Coope's first book, Time for Aristotle: Physics IV. 10-14 (2005), which analyses Aristotle's conception of time and the importance of this for understanding the Physics as a whole, has been described as "a beautifully concise and clear study of an exceedingly difficult section of the Physics" and an "important, insightful, forcefully characterized interpretation of Aristotle's discussion of time". Her second book, Freedom and Responsibility in Neoplatonist Thought (2020), discusses Neoplatonist philosophers' views of freedom, responsibility, and the relationship between them.

Coope was elected as a Fellow of the British Academy in 2020.

==Publications==
===Books===
- Freedom and Responsibility in Neoplatonist Thought, Oxford University Press 2020. ISBN 9780198824831.
- Time for Aristotle: Physics IV. 10-14, Oxford University Press 2005. ISBN 0-19-924790-0.

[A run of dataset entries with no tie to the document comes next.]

(** The double-NUL-terminated list. *)
Definition interface_list (paths : list (list Z)) : list Z := concat ((λ p, p ++ [0]) <$> paths) ++ [0].

Lemma multi_sz_one cur p rest : 0 ∉ p → cur ++ p ≠ [] → multi_sz cur (p ++ 0 :: rest) = (cur ++ p) :: multi_sz [] rest.
Proof.
  revert cur. induction p as [|c p IH]; intros cur H0 Hne; cbn [app multi_sz].
  - rewrite app_nil_r in *. change (0 =? 0) with true. cbv iota. by destruct cur.
  - destruct (Z.eqb_spec c 0) as [->|Hc]; [set_solver|]. rewrite IH; [by rewrite <- app_assoc | set_solver | by destruct cur].
Qed.

Lemma multi_sz_list paths : Forall (λ p, 0 ∉ p ∧ p ≠ []) paths → multi_sz [] (interface_list paths) = paths.
Proof.
  unfold interface_list. induction 1 as [|p paths [H0 Hne] _ IH]; [reflexivity|].
  cbn [fmap list_fmap concat]. rewrite <- !app_assoc. cbn [app]. rewrite multi_sz_one by done. cbn [app]. by rewrite IH.
Qed.

Lemma path_ok pre n : plain_prefix pre → 0 ∉ interface_path pre n ∧ interface_path pre n ≠ [].
Proof.
  intros [_ H0]. split; [|unfold interface_path; by destruct pre]. unfold interface_path, ref_string, percent_d.
  assert (∀ k m, 0 ∉ dec_digits k m []) as Hd.
  { intros k m Hin. pose proof (dec_digits_all k m [] (Forall_nil_2 _)) as Ha. rewrite Forall_forall in Ha. by apply list_elem_of_In, Ha in Hin. }
  destruct (n <? 0); rewrite ?not_elem_of_app, ?not_elem_of_cons; split_and!; try done; try apply Hd; by intros ?%elem_of_nil.
Qed.

Lemma names_of ds : Forall (λ d, plain_prefix d.1 ∧ 0 ≤ d.2 ≤ INT_MAX) ds →
  omap tt_ordinal_from_path ((λ d, interface_path d.1 d.2) <$> ds) = ds.*2.
Proof.
  induction 1 as [|[pre n] ds [H1 H2] _ IH]; [done|].
  cbn [fmap list_fmap omap list_omap fst snd] in *. rewrite parse_path by done. f_equal. exact IH.
Qed.

Lemma path_of ds pre n : Forall (λ d, plain_prefix d.1 ∧ 0 ≤ d.2 ≤ INT_MAX) ds → NoDup ds.*2 → (pre, n) ∈ ds →
  head (filter (λ p, tt_ordinal_from_path p = Some n) ((λ d, interface_path d.1 d.2) <$> ds)) = Some (interface_path pre n).
Proof.
  intros Hds Hnd Hin. induction Hds as [|[pre' m] ds [H1 H2] Hds IH]; [by apply elem_of_nil in Hin|].
  cbn [fmap list_fmap fst snd] in *. inversion Hnd as [|? ? Hm Hnd']; subst. rewrite filter_cons, parse_path by done. cbn [fst snd].
  apply elem_of_cons in Hin as [[= -> ->]|Hin]; [by rewrite decide_True|]. rewrite decide_False; [by apply IH|].
  intros [= ->]. apply Hm. apply list_elem_of_fmap. by exists (pre, n).
Qed.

===Book chapters and journal articles===

- 'Rational assent and self-reversion: a Neoplatonist Response to the Stoics, Oxford Studies in Ancient Philosophy (2016).
- 'Self-motion as other-motion in Aristotle's Physics' in Aristotle's Physics: a critical guide ed M. Leunissen, Cambridge University Press (2015).
- 'Aquinas on judgment and the active power of reason' Philosophers Imprint (2013).
- 'Why does Aristotle think that Ethical Virtue is Required for Practical Wisdom?' Phronesis, 57, (2012).
- 'Aristotle's Physics VII.3. 246a10-246b3' in Reading Aristotle Physics VII.3: 'What is alteration? Proceedings of the European Society for Ancient Philosophy, ed. S. Maso and C. Natali (2012).
- 'Aristotle on the infinite' in Oxford Handbook of Aristotle, ed. C Shields (2012).
- 'Aristotle on voluntariness and choice' in Blackwell Companion to Action, ed. C Sandis (2010).
- 'Change and its relation to actuality and potentiality'  in Blackwell Companion to Aristotle, ed. G. Anagnostopoulos (2009).
- 'Aristotle: time and change' in Routledge Companion to Metaphysics ed. R. Le Poidevin, P Simons, A McGonigal, R Cameron (2009).
- 'Aristotle on action', Proceedings of the Aristotelian Society, Supplementary Volume CVI (2007).
- 'Aristotle's account of agency in Physics III.3'  Proceedings of the Boston Area Colloquium in Ancient Philosophy, (2004).
- 'Why does Aristotle say that there is no time without change?  Proceedings of the Aristotelian Society (2001).